REQUIREMENT
Go through the data below. List every line that holds the word "Hperm".
┄┄┄┄┄┄┄┄┄┄
Lemma transformMarkers_fold_lookup (diffs : list Diff) (order : list nat)
    (h : gmap nat Marker) (l : nat) :
  NoDup order ->
  fold_left (transformAt diffs) order h !! l
  = if decide (l ∈ order) then transformMarker diffs <$> h !! l else h !! l.
Proof.
  intros Hnd. revert h.
  induction Hnd as [|a order Ha Hnd IH]; intros h; cbn [fold_left].
  - destruct (decide (l ∈ [])) as [Hin|_]; [|done].
    by apply elem_of_nil in Hin.
  - rewrite IH, transformAt_lookup.
    destruct (decide (l = a)) as [->|Hne].
    + destruct (decide (a ∈ order)) as [|_]; [done|].
      destruct (decide (a ∈ a :: order)) as [_|Hn]; [done|].
      exfalso. apply Hn, list_elem_of_here.
    + destruct (decide (l ∈ order)) as [Hin|Hnin];
        destruct (decide (l ∈ a :: order)) as [Hin'|Hnin']; try done.
      * exfalso. apply Hnin'. by apply list_elem_of_further.
      * apply elem_of_cons in Hin' as [?|?]; done.
Qed.

(** C5. The in-place transformer is the element-wise application of the
    pure function [transformMarker diffs]: on a marker array without
    repeated references, each object ends with a value that depends on its
    own prior value and the diff only, whatever the processing order; the
    sort by ascending start decides the order of the array alone. *)
Theorem transformMarkers_elementwise (s : Store) (diffs : list Diff) :
  NoDup (markers s) ->
  let s' := transformMarkers s diffs in
  markers s' ≡ₚ markers s /\
  StronglySorted
    (fun a b => start (deref (heap s) a) <= start (deref (heap s) b))
    (markers s') /\
  (forall l, heap s' !! l
             = if decide (l ∈ markers s)
               then transformMarker diffs <$> heap s !! l
               else heap s !! l) /\
  (forall order, order ≡ₚ markers s ->
     fold_left (transformAt diffs) order (heap s) = heap s').
Proof.
  intros Hnd s'.
  assert (markers s' ≡ₚ markers s) as Hperm by apply sortBy_Permutation.
  assert (forall order l, order ≡ₚ markers s ->
            fold_left (transformAt diffs) order (heap s) !! l
            = if decide (l ∈ markers s)
              then transformMarker diffs <$> heap s !! l
              else heap s !! l) as Hany.
  { intros order l Ho.
    rewrite transformMarkers_fold_lookup by (by rewrite Ho).
    destruct (decide (l ∈ order)) as [Hin|Hnin].
    - rewrite decide_True; [done|]. by rewrite <- Ho.
    - rewrite decide_False; [done|]. by rewrite <- Ho. }
  split; [done|]. split.
  - apply sortBy_sorted.
    + intros a b c Hab Hbc. lia.
    + unfold byStart. intros a b Hc. lia.
    + unfold byStart. intros a b Hc. lia.
  - split.
    + intros l. apply (Hany (markers s') l Hperm).
    + intros order Ho. apply map_eq. intros l.
      rewrite (Hany order l Ho). symmetry. apply (Hany (markers s') l Hperm).
Qed.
┄┄┄┄┄┄┄┄┄┄
PROBLEM SOLUTION
  assert (markers s' ≡ₚ markers s) as Hperm by apply sortBy_Permutation.
    + intros l. apply (Hany (markers s') l Hperm).
      rewrite (Hany order l Ho). symmetry. apply (Hany (markers s') l Hperm).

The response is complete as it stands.